Sycamore trees in the U.S. are more than likely the Northern American Sycamore variety which are a favored haven for small animals because of the tree’s large size and dense leaves. These trees can have branches the grow over 175 ft in height and have leaves that turn yellow in the fall. Sycamore trees grow best around moist soil and are fairly resistant to rough weather conditions, pollution, and salty soil.
62. Thornless Honeysuckle
The Thornless Honeysuckle not only grows fast, it’s easy to plan, grows strong branches, and is fitting to survive in most city environments. These trees produce strongly fragrant green-yellow blossoms as well as twisted, long, brown seed pods.

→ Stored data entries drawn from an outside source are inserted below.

(** X6.  On a [<material>], every error that [Material::Load] reports is
    an ELEMENT_INVALID or an ELEMENT_MISSING of the material itself, or
    comes from the loader of its [<pbr>] child. *)
Theorem Material_Load_error_codes (_sdf : Element.t) (this : Material.t) :
  Element.GetName _sdf = "material" →
  Forall (materialErrorOrigin _sdf) (snd (Material.Load _sdf this)).
Proof.
  intros Hname. unfold Material.Load. rewrite Hname.
  change (negb (String.eqb "material" "material")) with false. cbv iota.
  assert (Hinvalid : ∀ m, materialErrorOrigin _sdf
                            (Error.make ELEMENT_INVALID m)) by (by left).
  assert (Hmissing : ∀ m, materialErrorOrigin _sdf
                            (Error.make ELEMENT_MISSING m))
    by (right; by left).
  assert (Hif : ∀ (b : bool) (l l' : Errors),
            Forall (materialErrorOrigin _sdf) l →
            Forall (materialErrorOrigin _sdf) l' →
            Forall (materialErrorOrigin _sdf) (if b then l else l'))
    by (by intros []).
  match goal with
  | |- Forall _ (snd (match ?x with pair _ _ => _ end)) =>
      destruct x as [[scriptUri scriptName] errors1] eqn:Hscript
  end.
  assert (H1 : Forall (materialErrorOrigin _sdf) errors1).
  { destruct (Element.GetElementImpl "script" _sdf) as [scriptElem|].
    - cbv zeta in Hscript. injection Hscript as _ _ <-.
      repeat first [ apply Hif | apply Forall_app_2 | apply Forall_nil_2
                   | apply Forall_cons_2 | apply Hinvalid | apply Hmissing ].
    - injection Hscript as _ _ <-. apply Forall_nil_2. }
  clear Hscript.
  match goal with
  | |- Forall _ (snd (match ?x with pair _ _ => _ end)) =>
      destruct x as [[shader normalMap] errors2] eqn:Hshader
  end.
  assert (H2 : Forall (materialErrorOrigin _sdf) errors2).
  { destruct (Element.GetElementImpl "shader" _sdf) as [shaderElem|].
    - cbv zeta in Hshader.
      match type of Hshader with
      | (match ?p with pair _ _ => _ end) = _ =>
          destruct p as [shader' errors'] eqn:Htype
      end.
      injection Hshader as _ _ <-.
      assert (Forall (materialErrorOrigin _sdf) errors').
      { repeat match type of Htype with
               | (if ?b then _ else _) = _ => destruct b
               end; injection Htype as _ <-; try done.
        apply Forall_app_2; [done|]. by apply Forall_singleton. }
      repeat first [ apply Hif | apply Forall_app_2 | assumption
                   | apply Forall_nil_2 | apply Forall_cons_2
                   | apply Hinvalid | apply Hmissing ].
    - by injection Hshader as _ _ <-. }
  clear Hshader. cbv zeta.
  match goal with
  | |- Forall _ (snd (match ?x with pair _ _ => _ end)) =>
      destruct x as [pbr errors3] eqn:Hpbr
  end.
  cbn [snd].
  destruct (Element.GetElementImpl "pbr" _sdf) as [pbrElem|] eqn:HpbrElem.
  - destruct (Pbr_Load pbrElem) as [loaded pbrErrors] eqn:Hload.
    injection Hpbr as _ <-. apply Forall_app_2; [done|].
    apply Forall_forall. intros err Herr. right. right. exists pbrElem.
    split; [done|]. by rewrite Hload.
  - by injection Hpbr as _ <-.
Qed.
End WrongElement.

(** ** parser.cc: file names, the pre-check and [readDoc] *)

Lemma extension_app (p s ext : string) :
  extension s = Some ext → extension (p +:+ s) = Some ext.
Proof.
  intros Hs. induction p as [|c p IH]; [done|]. simpl. by rewrite IH.
Qed.

Lemma extension_suffix (f ext : string) :
  extension f = Some ext → ∃ p, f = p +:+ ext.
Proof.
  revert ext. induction f as [|c f IH]; intros ext; simpl; [done|].
  destruct (extension f) as [ext'|].
  - intros [= <-]. destruct (IH ext' eq_refl) as [p ->].
    by exists (String c p).
  - destruct (Ascii.eqb c "."); [|done]. intros [= <-]. by exists "".
Qed.

(** X7.  [isSdfFile] holds exactly for the file names that end in [.sdf]
    or in [.world], in lower case. *)
Theorem isSdfFile_suffix (_fileName : string) :
  isSdfFile _fileName = true
  ↔ ∃ p, _fileName = p +:+ ".sdf" ∨ _fileName = p +:+ ".world".
Proof.
  unfold isSdfFile. split.
  - destruct (extension _fileName) as [ext|] eqn:Hext; [|done].
    destruct (extension_suffix _ _ Hext) as [p ->].
    intros [->%String.eqb_eq | ->%String.eqb_eq]%orb_true_iff;
      exists p; [by left | by right].
  - intros [p [-> | ->]].
    + by rewrite (extension_app p ".sdf" ".sdf").
    + by rewrite (extension_app p ".world" ".world").
Qed.
Lemma SelectCard_add_run c st :
  SelectCard c false st =
  Return tt (if decide (c ∈ selected_cards st) then st
             else set_selected_cards (selected_cards st ++ [c]) st).
Proof.
  unfold SelectCard, bind, gets.
  destruct (decide (c ∈ selected_cards st)).
  - by rewrite decide_False by auto.
  - by rewrite decide_True.
Qed.

Lemma for_SelectCard_run l st :
  exists st', for_ l (fun c => SelectCard c false) st = Return tt st'
    /\ selected_cards st' = add_all l (selected_cards st)
    /\ heap st' = heap st /\ cards st' = cards st
    /\ next_ref st' = next_ref st.
Proof.
  revert st. induction l as [|c l IH]; intros st; cbn [for_ add_all].
  - by eexists.
  - unfold bind. rewrite SelectCard_add_run.
    match goal with |- context [for_ l _ ?s] => destruct (IH s) as (st' & -> & Hs & Hh & Hc & Hn) end.
    exists st'. split; [done|]. rewrite Hs, Hh, Hc, Hn.
    by case_decide.
Qed.

Lemma add_all_elem_of l sel c : c ∈ add_all l sel <-> c ∈ sel \/ c ∈ l.
Proof.
  revert sel. induction l as [|x l IH]; intros sel; simpl.
  - rewrite elem_of_nil. tauto.
  - rewrite IH, elem_of_cons. case_decide as Hx.
    + split; [tauto|]. intros [?|[->|?]]; auto.
    + rewrite elem_of_app, list_elem_of_singleton. tauto.
Qed.

Lemma add_all_NoDup l sel : NoDup sel -> NoDup (add_all l sel).
Proof.
  revert sel. induction l as [|x l IH]; intros sel Hnd; simpl; [done|].
  apply IH. case_decide as Hx; [done|].
  apply list.NoDup_app. split; [done|]. split.
  - intros y Hy ->%list_elem_of_singleton. done.
  - apply list.NoDup_singleton.
Qed.

Lemma add_all_fresh l : NoDup l -> add_all l [] = l.
Proof.
  assert (forall sel, NoDup (sel ++ l) -> add_all l sel = sel ++ l) as Hgen.
  { induction l as [|x l IH]; intros sel Hnd; simpl.
    - by rewrite app_nil_r.
    - rewrite decide_False.
      + rewrite IH; rewrite <- app_assoc; done.
      + apply list.NoDup_app in Hnd as (_ & Hd & _). intros Hx.
        apply (Hd x Hx). left. }
  intros Hnd. by rewrite Hgen.
Qed.
End Selection.

(** C9: whatever was selected before, [SelectCard(c, new_sel=True)]
    returns with [GetSelection()] equal to the one-item list [[c]]; the
    [UnselectAll] it starts with leaves nothing selected. *)
Theorem SelectCard_new_sel_selects_exactly (st : Board.Board) (c : Board.ref) :
  exists st0 st',
    Board.UnselectAll st = Board.Return tt st0
    /\ Board.selected_cards st0 = []
    /\ Board.SelectCard c true st = Board.Return tt st'
    /\ Board.GetSelection st' = Board.Return [c] st'
    /\ Board.cards st' = Board.cards st /\ Board.heap st' = Board.heap st.
Proof.
  exists (Board.set_selected_cards [] st), (Board.set_selected_cards [c] st).
  rewrite UnselectAll_run, SelectCard_new_run. done.
Qed.

(** ** Properties kept by every method *)

Section Preserves.
Import Board.
Context (P : Board -> Prop).

Lemma preserves_ret {A} (a : A) : preserves P (ret a).
Proof. by intros st HP. Qed.

Lemma preserves_raise {A} : preserves P (@raise A).
Proof. by intros st HP. Qed.

Lemma preserves_gets {A} (f : Board -> A) : preserves P (gets f).
Proof. by intros st HP. Qed.

Lemma preserves_lift {A} (o : option A) : preserves P (lift o).
Proof. by destruct o; intros st HP. Qed.

Lemma preserves_modify f :
  (forall st, P st -> P (f st)) -> preserves P (modify f).
Proof. intros Hf st HP. by apply Hf. Qed.

Lemma preserves_bind {A B} (m : M A) (k : A -> M B) :
  preserves P m -> (forall a, preserves P (k a)) -> preserves P (bind m k).
Proof.
  intros Hm Hk st HP. unfold bind. specialize (Hm st HP).
  destruct (m st) as [a st'|st']; simpl in *; [by apply Hk|done].
Qed.

Lemma preserves_for {A} (l : list A) (body : A -> M unit) :
  (forall x, preserves P (body x)) -> preserves P (for_ l body).
Proof.
  intros Hb. induction l as [|x l IH]; cbn [for_].
  - apply preserves_ret.
  - apply preserves_bind; [apply Hb|by intros _].
Qed.
End Preserves.

Create HintDb pres discriminated.

#[local] Hint Resolve preserves_ret preserves_raise preserves_gets
  preserves_lift : pres.

(** One step of a proof that a method keeps a property: split a
    sequence, enter a loop, or take a branch. *)
Ltac pres_step :=
  first
    [ solve [auto with pres]
    | apply preserves_bind; [|intros ?]
    | apply preserves_for; intros ?; cbv beta
    | match goal with
      | |- Board.preserves _ (if ?b then _ else _) => destruct b
      | |- Board.preserves _ (match ?x with _ => _ end) => destruct x
      end ].

Section SelectionInvariant.
Import Board.
Context `{CardDefaults}.

(** A change that leaves [selected_cards] alone keeps the invariant. *)
Lemma modify_keeps_selection f :
  (forall st, selected_cards (f st) = selected_cards st) ->
  preserves selection_NoDup (modify f).
Proof.
  intros Hf. apply preserves_modify. unfold selection_NoDup.
  intros st. by rewrite Hf.
Qed.

Lemma alloc_keeps_selection w : preserves selection_NoDup (alloc w).
Proof. by intros st HP. Qed.

Lemma UnselectCard_keeps_selection c :
  preserves selection_NoDup (UnselectCard c).
Proof.
  intros st HP. rewrite UnselectCard_run. simpl.
  destruct (Py.remove c (selected_cards st)) as [l|] eqn:E; [|done].
  unfold selection_NoDup. simpl. by eapply remove_Some_NoDup.
Qed.

Lemma UnselectAll_keeps_selection : preserves selection_NoDup UnselectAll.
Proof.
  intros st HP. rewrite UnselectAll_run. apply NoDup_nil_2.
Qed.

Lemma SelectCard_keeps_selection c new_sel :
  preserves selection_NoDup (SelectCard c new_sel).
Proof.
  intros st HP. destruct new_sel.
  - rewrite SelectCard_new_run. apply list.NoDup_singleton.
  - rewrite SelectCard_add_run. simpl. case_decide as Hc; [done|].
    unfold selection_NoDup. simpl.
    apply (add_all_NoDup [c]) in HP. simpl in HP.
    by rewrite decide_False in HP.
Qed.
(* ===== verification/_CoqProject ===== *)
-Q . S2P
Prelude.v
Findmatch.v
ZcString.v
Buffer.v
HttpParse.v
Numerals.v
Transform.v
Regex.v
OptionParse.v
Uri.v
Config.v
ConfigSpec.v
HttpReply.v
Formatting.v
JsonWriter.v
Interfaces.v
Server.v
RequestImpl.v
SyncQueue.v
SyncQueueSpec.v
Broker.v
SyncQueueConc.v
Interleave.v
RelyGuarantee.v
QueueProg.v
BrokerConc.v
QueueInit.v
SyncSapi.v
Router.v
RouterProg.v
NoLoss.v
Defined.v
Wellformed.v
EndToEnd.v
ThreadPool.v
ThreadPoolConc.v
PoolJoin.v
CmdLine.v
StartUp.v
Kernel.v
PoolProg.v
KernelConc.v
Delivery.v
Safety.v
Descriptors.v
KernelRun.v
Shutdown.v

Also known as the Tulip Polar or the Yellow Poplar, Tulip trees are marked by their four-point leaves and the tulip-shaped flowers that bloom in the spring. Their leaves turn yellow in autumn while the tree itself can reach between 75 ft and 90 ft.
64. Weeping Willow
Weeping willows are beautiful and iconic due to their long-hanging, wispy foliage and branches that stretch to the ground. The provide a rustic aesthetic and good shade, plus they are nice to sit under and are good hiding spots for kids.
65. White Kousa Dogwood
The Kousa, or Japanese, Dogwood is a great choice for both residential landscaping and city settings. In the fall, it has vibrant red leaves while in the spring it blooms star-like white flowers. This tree is also visually remarkable in the winter with its jigsaw-looking patterns on its bark.
66. Yellow Delicious Apple
These apple trees produce large, sweet, yellow fruit that ripens from mid-September through mid-August. Yellow Delicious trees can also pollinate with Early Harvest, Red Delicious, and Red Jonathan apple trees.